From that moment on it was less an ATP 500 final and more a coaching clinic. One of the greatest front-runners in history, Federer unfurled just about every trick in the book to tie De Minaur into all sorts of knots and kill the match as a contest. He kept going back to the slice, but he also approached the net with abandon, mixed in looping topspin forehands into the corners, and brought out the drop shot at regular intervals.
You’d think a drop shot would be a bad idea against someone as quick as De Minaur, but when you can execute like Federer there are no bad ideas. The drop shots in fact greatly unsettled the youngster; while he got to the first few comfortably, by the middle of the match he was second guessing in every rally and also finding himself at the net far more often than he’d have liked.
De Minaur has a lot of dazzling skills, but anticipation is not his biggest strength. The fact that he often chooses the wrong direction and still manages to turn around and get to the ball anyway makes for some spectacular points, but it also cedes control to the opponent. And when you cede control to Federer, you are asking for trouble; the Swiss had De Minaur on a string for vast stretches of time, and all anyone could do was pity the youngster.
Like many Federer matches, the end was the most jaw-dropping part. He manufactured a flurry of winners that left both his opponent and the crowd dumbfounded because of how starkly different they were from each other. You didn’t know what was coming next, but you knew it was going to be thrilling.
When it was all over Federer seemed happier than ever, and at the trophy presentation he even let out a few tears. It was a touching moment, but it was also a head-scratching one for some; how could he still get so emotional at winning a title, even after all these years? How could he still be moved to tears at lifting a trophy that he had hoisted nine times already?
The Swiss had famously been a ball-boy at the Swiss Indoors, and to go from there to winning the title 10 times is a journey that would get anyone unshakably attached. But there was more to Federer’s tears than a simple ‘home’ connection, as he himself explained later.

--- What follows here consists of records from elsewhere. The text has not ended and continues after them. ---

(** C9. [a.filterInPlace(cond)] returns, and leaves in [a] exactly what
    the non-mutating [a.filter(cond)] yields: the elements of the
    original array that satisfy [cond], in their original order. *)
Theorem filterInPlace_refines_filter {A : Type} (cond : A → bool) (a : list A) :
  ∃ a',
    filterInPlace cond a = Some a' ∧
    a' = Array_filter cond a ∧
    a' = List.filter cond a ∧
    (∀ e, e ∈ a' ↔ e ∈ a ∧ cond e = true).
Proof.
  exists (Array_filter cond a). split; [apply filterInPlace_returns|].
  split; [done|]. split; [apply Array_filter_filter|].
  apply elem_of_Array_filter.
Qed.

(** Of 1, 2, 3, 4, 5, 6 the even ones are kept, in place. *)
Example filterInPlace_even :
  filterInPlace Nat.even [1; 2; 3; 4; 5; 6] = Some [2; 4; 6].
Proof. reflexivity. Qed.

(** *** The listeners keep [movingBalls] free of duplicates

    as long as the toolkit announces, as added or as deselected, only
    cells that are not moving. *)

Lemma on_cells_added_NoDup (added : list nat) (cells : gmap nat mxCell)
    (movingBalls : list nat) :
  NoDup movingBalls → NoDup added → (∀ c, c ∈ added → c ∉ movingBalls) →
  NoDup (on_cells_added added cells movingBalls).2.
Proof.
  intros Hm Ha Hfresh. simpl. apply NoDup_app. naive_solver.
Qed.

Lemma on_selection_change_returns (removed added : option (list nat))
    (movingBalls : list nat) :
  on_selection_change removed added movingBalls =
    Some (match removed with
          | Some r => Array_filter (λ c, negb (bool_decide (c ∈ r))) movingBalls
          | None => movingBalls
          end ++ default [] added).
Proof.
  unfold on_selection_change.
  destruct removed as [r|]; [rewrite filterInPlace_returns|];
    destruct added; simpl; by rewrite ?app_nil_r.
Qed.

Lemma on_selection_change_NoDup (removed added : option (list nat))
    (movingBalls movingBalls' : list nat) :
  on_selection_change removed added movingBalls = Some movingBalls' →
  NoDup movingBalls → NoDup (default [] added) →
  (∀ c, c ∈ default [] added → c ∉ movingBalls) →
  NoDup movingBalls'.
Proof.
  rewrite on_selection_change_returns. intros [= <-] Hm Ha Hfresh.
  apply NoDup_app. split; [|split; [|done]].
  - destruct removed; [by apply NoDup_Array_filter|done].
  - intros c Hc Hc'. apply (Hfresh c Hc').
    destruct removed; [|done]. by apply elem_of_Array_filter in Hc as [? _].
Qed.

(** *** One tick *)

Lemma neg_abs_sign (v : Q) : - Math_abs v = v ∨ - Math_abs v = - v.
Proof.
  destruct v as [n d]. unfold Math_abs, Qabs, Qopp; simpl.
  destruct (Z.abs_eq_or_opp n) as [->| ->]; [by right|left].
  by rewrite Z.opp_involutive.
Qed.

Lemma abs_sign (v : Q) : Math_abs v = v ∨ Math_abs v = - v.
Proof.
  destruct v as [n d]. unfold Math_abs, Qabs, Qopp; simpl.
  destruct (Z.abs_eq_or_opp n) as [->| ->]; [by left|by right].
Qed.

Lemma bounce_geometry (c : mxCell) : geometry (bounce c) = geometry c.
Proof. unfold bounce. repeat case_match; done. Qed.

Lemma bounce_abs_vx (c : mxCell) : Math_abs (vx (bounce c)) = Math_abs (vx c).
Proof.
  unfold bounce, set_vx, set_vy. repeat case_match; cbn [vx vy geometry];
    rewrite ?Math_abs_abs, ?Math_abs_neg_abs; done.
Qed.

Lemma bounce_abs_vy (c : mxCell) : Math_abs (vy (bounce c)) = Math_abs (vy c).
Proof.
  unfold bounce, set_vx, set_vy. repeat case_match; cbn [vx vy geometry];
    rewrite ?Math_abs_abs, ?Math_abs_neg_abs; done.
Qed.

Lemma bounce_sign_vx (c : mxCell) :
  vx (bounce c) = vx c ∨ vx (bounce c) = - vx c.
Proof.
  unfold bounce, set_vx, set_vy. repeat case_match; cbn [vx vy geometry];
    auto using abs_sign, neg_abs_sign.
  all: rewrite Math_abs_neg_abs; auto using abs_sign.
Qed.

Lemma bounce_sign_vy (c : mxCell) :
  vy (bounce c) = vy c ∨ vy (bounce c) = - vy c.
Proof.
  unfold bounce, set_vx, set_vy. repeat case_match; cbn [vx vy geometry];
    auto using abs_sign, neg_abs_sign.
  all: rewrite Math_abs_neg_abs; auto using abs_sign.
Qed.

Lemma bounce_no_contact (c : mxCell) : no_contact c = true → bounce c = c.
Proof.
  unfold no_contact, bounce. intros H.
  repeat (apply andb_prop in H as [H ?]).
  repeat match goal with
         | H : negb ?b = true |- _ => apply negb_true_iff in H; rewrite H
         end.
  done.
Qed.

Lemma animate_animated (c : mxCell) : animated c (animate c).
Proof.
  unfold animate, step.
  split; cbn [vx vy geometry x y width height]; rewrite ?bounce_geometry;
    auto using bounce_abs_vx, bounce_abs_vy, bounce_sign_vx, bounce_sign_vy.
  intros H. by rewrite (bounce_no_contact _ H).
Qed.

Lemma tick_cons (cells : gmap nat mxCell) (c : nat) (l : list nat) :
  tick cells (c :: l) = tick (alter animate c cells) l.
Proof. done. Qed.

(** A cell that is not listed is not touched. *)
Lemma tick_not_listed (l : list nat) (cells : gmap nat mxCell) (c : nat) :
  c ∉ l → tick cells l !! c = cells !! c.
Proof.
  revert cells. induction l as [|d l IH]; intros cells Hc; [done|].
  apply not_elem_of_cons in Hc as [Hne Hc].
  rewrite tick_cons, IH by done. by apply lookup_alter_ne.
Qed.

(** A cell listed once is visited once. *)
Lemma tick_listed_once (l : list nat) (cells : gmap nat mxCell) (c : nat) :
  NoDup l → c ∈ l → tick cells l !! c = animate <$> cells !! c.
Proof.
  revert cells. induction l as [|d l IH]; intros cells Hnd Hc.
  - by apply elem_of_nil in Hc.
  - apply NoDup_cons in Hnd as [Hd Hnd]. rewrite tick_cons.
    destruct (decide (c = d)) as [->|Hne].
    + rewrite tick_not_listed by done. apply lookup_alter_eq.
    + apply elem_of_cons in Hc as [?|Hc]; [done|].
      rewrite IH by done. by rewrite lookup_alter_ne.
Qed.



(** A cell that [movingBalls] lists twice is visited twice: ball 1 of
    the example moves by two steps in one tick. *)
Lemma tick_listed_twice :
  tick two_balls [1%nat; 1%nat] !! 1%nat = Some (animate (animate ball_a)) ∧
  x (geometry (animate (animate ball_a))) = 102%Q.
Proof. split; by vm_compute. Qed.

(* --------------------------------------------------------------------- *)
(** ** Further properties of the demo *)
(* --------------------------------------------------------------------- *)

Section FilterInPlaceMore.
Context {A : Type}.

Lemma Array_filter_compose (c1 c2 : A → bool) (l : list A) :
  Array_filter c2 (Array_filter c1 l) = Array_filter (λ e, c1 e && c2 e) l.
Proof.
  induction l as [|e l IH]; simpl; [done|].
  destruct (c1 e); simpl; [|done]. destruct (c2 e); by rewrite IH.
Qed.

Lemma Array_filter_sublist (cond : A → bool) (l : list A) :
  sublist (Array_filter cond l) l.
Proof.
  induction l as [|e l IH]; simpl; [constructor|].
  destruct (cond e); by constructor.
Qed.

Lemma Array_filter_all (cond : A → bool) (l : list A) :
  length (Array_filter cond l) = length l → Array_filter cond l = l.
Proof.
  induction l as [|e l IH]; simpl; [done|].
  pose proof (sublist_length _ _ (Array_filter_sublist cond l)) as Hle.
  destruct (cond e); simpl; intros Hlen; [|lia].
  f_equal. apply IH. lia.
Qed.

End FilterInPlaceMore.

(** X1. Filtering twice in place is filtering once with both
    conditions; in particular a second pass with the same condition
    changes nothing. *)
Theorem filterInPlace_twice {A : Type} (c1 c2 : A → bool) (a : list A) :
  filterInPlace c1 a ≫= filterInPlace c2 = filterInPlace (λ e, c1 e && c2 e) a ∧
  filterInPlace c1 a ≫= filterInPlace c1 = filterInPlace c1 a.
Proof.
  rewrite !filterInPlace_returns. cbn. rewrite !filterInPlace_returns.
  split; f_equal.
  - apply Array_filter_compose.
  - rewrite Array_filter_compose. clear.
    induction a as [|e a IH]; simpl; [done|].
    destruct (c1 e); simpl; by rewrite IH.
Qed.

(** X2. [filterInPlace] returns; what is left is a subsequence of
    the array, no longer than it, and the array itself when nothing was
    dropped. *)
Theorem filterInPlace_shrinks {A : Type} (cond : A → bool) (a : list A) :
  ∃ a', filterInPlace cond a = Some a' ∧
        sublist a' a ∧ length a' ≤ length a ∧
        (length a' = length a → a' = a) ∧
        (a = [] → a' = []).
Proof.
  exists (Array_filter cond a). split; [apply filterInPlace_returns|].
  pose proof (Array_filter_sublist cond a) as Hs.
  split; [done|]. split; [by apply sublist_length|].
  split; [apply Array_filter_all|]. by intros ->.
Qed.

(** *** The listeners *)

(** X3. After a selection change [movingBalls] holds what it held,
    less the cells of [removed], and then the cells of [added]: a cell
    is in it exactly when it was moving and is not removed, or is
    added. *)
Theorem on_selection_change_members (removed added : option (list nat))
    (movingBalls : list nat) :
  ∃ movingBalls',
    on_selection_change removed added movingBalls = Some movingBalls' ∧
    (∀ c, c ∈ movingBalls' ↔
          (c ∈ movingBalls ∧ c ∉ default [] removed) ∨ c ∈ default [] added) ∧
    (removed = None → movingBalls' = movingBalls ++ default [] added).
Proof.
  rewrite on_selection_change_returns. eexists. split; [done|]. split.
  - intros c. rewrite elem_of_app. destruct removed as [r|]; simpl.
    + rewrite elem_of_Array_filter, negb_true_iff, bool_decide_eq_false. done.
    + split; [intros [?|?]; [left; split; [done|apply not_elem_of_nil]|by right]
             |intros [[? _]|?]; [by left|by right]].
  - by intros ->.
Qed.

(** X4. As long as the toolkit announces (as added to the diagram, or
    in the [added] of a selection change) only cells that are not
    moving, each once, [movingBalls] lists no cell twice. *)
Theorem listeners_keep_NoDup (news : list nat) (cells : gmap nat mxCell)
    (movingBalls : list nat) :
  NoDup movingBalls → NoDup news → (∀ c, c ∈ news → c ∉ movingBalls) →
  NoDup (on_cells_added news cells movingBalls).2 ∧
  ∀ removed, ∃ movingBalls',
    on_selection_change removed (Some news) movingBalls = Some movingBalls' ∧
    NoDup movingBalls'.
Proof.
  intros Hm Hn Hfresh. split; [by apply on_cells_added_NoDup|].
  intros removed.
  destruct (on_selection_change removed (Some news) movingBalls)
    as [movingBalls'|] eqn:Hsel.
  - exists movingBalls'. split; [done|].
    by apply (on_selection_change_NoDup removed (Some news) movingBalls).
  - by rewrite on_selection_change_returns in Hsel.
Qed.

Lemma listeners_keep_NoDup_witness :
  NoDup [1%nat; 2%nat] ∧ NoDup [3%nat] ∧
  (∀ c, c ∈ [3%nat] → c ∉ [1%nat; 2%nat]) ∧
  NoDup (on_cells_added [3%nat] two_balls [1%nat; 2%nat]).2 ∧
  ∀ removed, ∃ movingBalls',
    on_selection_change removed (Some [3%nat]) [1%nat; 2%nat] = Some movingBalls' ∧
    NoDup movingBalls'.
Proof.
  assert (NoDup [1%nat; 2%nat]) as Hm by (apply (bool_decide_unpack _); reflexivity).
  assert (NoDup [3%nat]) as Hn by (apply (bool_decide_unpack _); reflexivity).
  assert (∀ c, c ∈ [3%nat] → c ∉ [1%nat; 2%nat]) as Hfresh.
  { intros c Hc. apply list_elem_of_singleton in Hc as ->.
    apply (bool_decide_unpack _). reflexivity. }
  split; [exact Hm|]. split; [exact Hn|]. split; [exact Hfresh|].
  exact (listeners_keep_NoDup [3%nat] two_balls [1%nat; 2%nat] Hm Hn Hfresh).
Defined.

Lemma on_cells_added_lookup (added : list nat) (cells : gmap nat mxCell)
    (c : nat) (b : mxCell) :
  cells !! c = Some b →
  ∃ b', foldl (λ cells c, alter (λ b, set_vy 1 (set_vx 1 b)) c cells) cells added
          !! c = Some b' ∧
        geometry b' = geometry b ∧
        (c ∈ added → vx b' = 1%Q ∧ vy b' = 1%Q) ∧
        (c ∉ added → b' = b).
Proof.
  revert cells b. induction added as [|d added IH]; intros cells b Hb; simpl.
  - exists b. split; [done|]. split; [done|].
    split; [by intros ?%elem_of_nil|done].
  - destruct (decide (c = d)) as [->|Hne].
    + destruct (IH (alter (λ b, set_vy 1 (set_vx 1 b)) d cells)
                   (set_vy 1 (set_vx 1 b))) as (b' & Hb' & Hg & Hin & Hout).
      { by rewrite lookup_alter_eq, Hb. }
      exists b'. split; [done|]. split; [done|]. split.
      * intros _. destruct (decide (d ∈ added)) as [?|Hd]; [by apply Hin|].
        by rewrite (Hout Hd).
      * intros Hd. apply not_elem_of_cons in Hd as [? _]. done.
    + destruct (IH (alter (λ b, set_vy 1 (set_vx 1 b)) d cells) b)
        as (b' & Hb' & Hg & Hin & Hout).
      { by rewrite lookup_alter_ne. }
      exists b'. split; [done|]. split; [done|]. split.
      * intros [?|?]%elem_of_cons; [done|by apply Hin].
      * intros [_ ?]%not_elem_of_cons. by apply Hout.
Qed.

(** X5. [CELLS_ADDED] appends the new cells to [movingBalls] and gives
    each of them the velocity (1, 1), also one that had another
    velocity; the geometry is left alone, and so are all other
    cells. *)
Theorem on_cells_added_sets_velocity (added : list nat)
    (cells : gmap nat mxCell) (movingBalls : list nat) :
  (on_cells_added added cells movingBalls).2 = movingBalls ++ added ∧
  dom (on_cells_added added cells movingBalls).1 = dom cells ∧
  ∀ c b, cells !! c = Some b →
    ∃ b', (on_cells_added added cells movingBalls).1 !! c = Some b' ∧
          geometry b' = geometry b ∧
          (c ∈ added → vx b' = 1%Q ∧ vy b' = 1%Q) ∧
          (c ∉ added → b' = b).
Proof.
  split; [done|]. split.
  - unfold on_cells_added; simpl. revert cells.
    induction added as [|d added IH]; intros cells; simpl; [done|].
    by rewrite IH, dom_alter_L.
  - intros c b Hb. by apply on_cells_added_lookup.
Qed.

“I think it might be partially reminiscing back at everything that went on this week. Definitely the family, the thought of the team aspect, the family aspect, everything that goes into me still being able to do it today. People think I just go out there and just do it and have these types of weeks or these types of matches at will. But there’s so much more that goes into it,” Federer said.
In other words, the ‘magic’ that we see on the court is not really magic at all. The elegance, the effortlessness, the contrast between his matches and those involving the likes of Thiem — they are all a product of some dogged work behind the scenes, with sacrifices by multiple people along the way. And Federer has never lost sight of that, despite all the success and riches that have come his way.
“I don’t take these tournament victories as a normal thing. I take them as something unique and special, even though it’s been a lot by now,” he said.
There are many different ways to look at Federer’s Basel triumph. The optimists would say it is a sign that he has finally gotten over his Wimbledon heartbreak, and is ready to attack the remaining events of the year with his old gusto. The cynics would go to the other extreme and scoff that he only won an ATP 500 tournament, where there was no Nadal or Djokovic to challenge him.
But perhaps the best way to look at it is how Federer himself does: as something special and unique, no matter what the circumstances.
They are certainly unique and special, all 10 of them in Basel and 103 overall. Federer is threatening to run out of sight with his title count, but his tears remind us that no victory is ever too routine to be appreciated with all the fanfare we can muster.
Of course, it’s easy to bring the fanfare when his tennis continues to remain so….well, special and unique.